Although the Court must review the evidence in the light most favorable to the non-moving party, the non-moving party must do more than merely show that there is some "metaphysical doubt as to the material facts." Matsushita Elec. Indus. Co., Ltd. v. Zenith Radio Corp., 475 U.S. 574, 586 (1986). Instead, the Federal Rules of Civil Procedure require the non-moving party to present specific facts showing that a genuine factual issue exists by "citing to particular parts of materials in the record" or by "showing that the materials cited do not establish the absence . . . of a genuine dispute[.]" Fed. R. Civ. P. 56(c)(1). "The mere existence of a scintilla of evidence in support of the [non-moving party's] position will be insufficient; there must be evidence on which the jury could reasonably find for the [non-moving party]." Anderson, 477 U.S. at 252.

C. ANALYSIS

Section 1983 creates no substantive rights but merely provides remedies for deprivations of rights established elsewhere. Flint ex rel. Flint v. Ky. Dep't of Corr., 270 F.3d 340, 351 (6th Cir. 2001). Two elements are required to state a claim under § 1983. Gomez v. Toledo, 446 U.S. 635, 640 (1980). "A plaintiff must allege the violation of a right secured by the Constitution and laws of the United States, and must show that the alleged deprivation was committed by a person acting under color of state law." West v. Atkins, 487 U.S. 42, 48 (1988). Absent either element, a § 1983 claim will not lie. Christy v. Randlett, 932 F.2d 502, 504 (6th Cir. 1991).
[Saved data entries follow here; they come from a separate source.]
(* ===== verification/Service.v ===== *)
(** [internal/builder/service.go], [servicemonitor.go] and [discovery.go]: the
    Service in front of pgwatch, the optional ServiceMonitor that scrapes it,
    and the start-up check that decides whether ServiceMonitors are built. *)
From S2P Require Import Prelude GoStd Kube Api Fixtures Labels Metrics ConfigMap Deployment.
From Stdlib Require Import ZArith.
Open Scope Z_scope.

Definition ServiceTypeClusterIP : string := "ClusterIP".

Definition BuildService (monitor : PgpilotMonitor) : Service :=
  let name := ResourceName (mon_Name monitor) in
  let sysLabels := SystemLabels (mon_Name monitor) in
  let port := prometheusPort monitor in
  let svcLabels := MergeLabels sysLabels (ov_Labels (spec_ServiceMetadata (mon_Spec monitor))) in
  let svcAnnotations := MergeAnnotations ∅ (ov_Annotations (spec_ServiceMetadata (mon_Spec monitor))) in
  mkService (mkTypeMeta "v1" "Service")
    (objectMeta name (mon_Namespace monitor) svcLabels svcAnnotations)
    ServiceTypeClusterIP
    (InstanceSelector (mon_Name monitor))
    [mkServicePort "metrics" ProtocolTCP port (FromString "metrics")].

Definition BuildServiceMonitor (monitor : PgpilotMonitor) : ServiceMonitor :=
  let name := ResourceName (mon_Name monitor) in
  let sysLabels := SystemLabels (mon_Name monitor) in
  mkServiceMonitor (mkTypeMeta "monitoring.coreos.com/v1" "ServiceMonitor")
    (objectMeta name (mon_Namespace monitor)
       (MergeLabels sysLabels (ov_Labels (spec_ServiceMetadata (mon_Spec monitor)))) ∅)
    (InstanceSelector (mon_Name monitor))
    [mon_Namespace monitor]
    [mkEndpoint "metrics" "30s" "10s"].

(** [dc.ServerResourcesForGroupVersion], an API call: the kinds it lists. *)
Definition DiscoveryClient := string → result (list string).

(** The loop of [HasServiceMonitorCRD]. *)
Fixpoint has_kind (kind : string) (kinds : list string) : bool :=
  match kinds with
  | [] => false
  | k :: kinds' => if bool_decide (k = kind) then true else has_kind kind kinds'
  end.

Definition HasServiceMonitorCRD (dc : DiscoveryClient) : bool :=
  match dc "monitoring.coreos.com/v1" with
  | Err _ => false
  | Ok kinds => has_kind "ServiceMonitor" kinds
  end.

(** ** Properties *)

(** C33 The scrape path is connected end to end: the Service selects the pods of
    the Deployment, the Deployment selects its own pods, the ServiceMonitor
    selects the Service in the monitor's namespace and refers to its port by
    name, and the Service port resolves to a named container port of the same
    number, whatever labels the user adds. *)
Theorem scrape_path_connected m merged h dep c :
  BuildDeployment m merged h = Done dep →
  ps_Containers (pt_Spec (d_Template dep)) = [c] →
  let svc := BuildService m in
  let sm := BuildServiceMonitor m in
  let pod_labels := om_Labels (pt_ObjectMeta (d_Template dep)) in
  selects (s_Selector svc) pod_labels ∧ selects (d_Selector dep) pod_labels ∧
  selects (sm_Selector sm) (om_Labels (s_ObjectMeta svc)) ∧
  om_Namespace (s_ObjectMeta svc) ∈ sm_MatchNames sm ∧
  (∀ e, e ∈ sm_Endpoints sm → e_Port e ∈ map sp_Name (s_Ports svc)) ∧
  (∀ sp, sp ∈ s_Ports svc → ∃ cp, cp ∈ ct_Ports c ∧
     sp_TargetPort sp = FromString (cp_Name cp) ∧ cp_ContainerPort cp = sp_Port sp).
Proof.
  intros (env & _ & _ & -> & -> & _ & -> & _)%BuildDeployment_Done [= <-]. simpl. unfold selects.
  split_and!; eauto with pgpilot.
  - by left.
  - intros e [->|He%elem_of_nil]%elem_of_cons; [by left|done].
  - intros sp [->|Hsp%elem_of_nil]%elem_of_cons; [|done]. eexists. split; [by left|done].
Qed.

Lemma scrape_path_connected_witness :
  ∃ dep, BuildDeployment fx_monitor fx_merged "abc" = Done dep ∧
    selects (s_Selector (BuildService fx_monitor)) (om_Labels (pt_ObjectMeta (d_Template dep))) ∧
    selects (sm_Selector (BuildServiceMonitor fx_monitor)) (om_Labels (s_ObjectMeta (BuildService fx_monitor))).
Proof.
  eexists. split; [reflexivity|].
  destruct (scrape_path_connected fx_monitor fx_merged "abc" _ _ eq_refl eq_refl) as (H1 & _ & H3 & _).
  split; [exact H1|exact H3].
Defined.

(** A selector never catches the pods of another monitor: if the selector of
    one monitor selects the labels of a pod template built for another, the
    two monitors have one name. *)
Theorem selector_isolates m1 m2 merged h dep :
  BuildDeployment m2 merged h = Done dep →
  selects (s_Selector (BuildService m1)) (om_Labels (pt_ObjectMeta (d_Template dep))) →
  mon_Name m1 = mon_Name m2.
Proof.
  intros (env & _ & _ & _ & -> & _)%BuildDeployment_Done Hsel.
  pose proof (lookup_weaken _ _ _ _ (InstanceSelector_instance (mon_Name m1)) Hsel) as H1.
  rewrite MergeLabels_lookup, SystemLabels_instance in H1. by injection H1.
Qed.

Lemma selector_isolates_witness :
  ∃ dep, BuildDeployment fx_monitor fx_merged "abc" = Done dep ∧
    selects (s_Selector (BuildService fx_monitor)) (om_Labels (pt_ObjectMeta (d_Template dep))) ∧
    mon_Name fx_monitor = mon_Name fx_monitor.
Proof.
  eexists. split; [reflexivity|].
  assert (selects (s_Selector (BuildService fx_monitor)) (om_Labels (pt_ObjectMeta
    (d_Template (match BuildDeployment fx_monitor fx_merged "abc" with Done d => d | Panicked _ => mkDeployment
       (mkTypeMeta "" "") (fx_meta "" []) None ∅ (mkPodTemplateSpec (fx_meta "" []) (mkPodSpec [] [] None)) 0 end))))) as Hsel.
  { apply selector_merged. }
  split; [exact Hsel|].
  exact (selector_isolates fx_monitor fx_monitor fx_merged "abc" _ eq_refl Hsel).
Defined.

(** ServiceMonitors are enabled exactly when the discovery call for the
    prometheus-operator group succeeds and lists the kind; any failure of the
    call disables them. *)
Lemma HasServiceMonitorCRD_spec dc :
  HasServiceMonitorCRD dc = true ↔
  ∃ kinds, dc "monitoring.coreos.com/v1" = Ok kinds ∧ "ServiceMonitor" ∈ kinds.
Proof.
  assert (∀ k l, has_kind k l = true ↔ k ∈ l) as Hk.
  { intros k l. induction l as [|k' l IH]; simpl; [by rewrite elem_of_nil|].
    rewrite elem_of_cons. case_bool_decide; naive_solver. }
  unfold HasServiceMonitorCRD. destruct (dc _) as [kinds|e]; [|naive_solver].
  rewrite Hk. naive_solver.
Qed.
At the outset, the Court mentions that because Plaintiff was a pretrial detainee during the time he spent at the WCJ, the Eighth Amendment's proscription against cruel and unusual punishment does not apply to him. Watkins v. City of Battle Creek, 273 F.3d 682, 685 (6th Cir. 2001). However, under the Fourteenth Amendment Due Process Clause, pretrial detainees have a right to adequate medical treatment that is analogous to the Eighth Amendment rights of prisoners." Id. at 685-86.

The Eighth Amendment protects prisoners from the "unnecessary and wanton infliction of pain." U.S. Const. amend. VIII. An Eighth Amendment claim requires a plaintiff to prove two distinct components - one objective and one subjective. First, the alleged deprivation must be, objectively, "sufficiently serious," i.e., the "official's act or omission must result in the denial of the minimal civilized measure of life's necessities." Farmer v. Brennan, 511 U.S. 825, 834 (1970) (citations and internal quotation marks omitted). Second, the official must have been "deliberately indifferent" to the inmate's health or safety. Id.

1. Serious Medical Need

Under the Eighth Amendment test set forth in Farmer, the Court must consider whether, under the test's first component, Plaintiff's two fractured ribs constitute an objectively serious medical need. 511 U.S. at 834.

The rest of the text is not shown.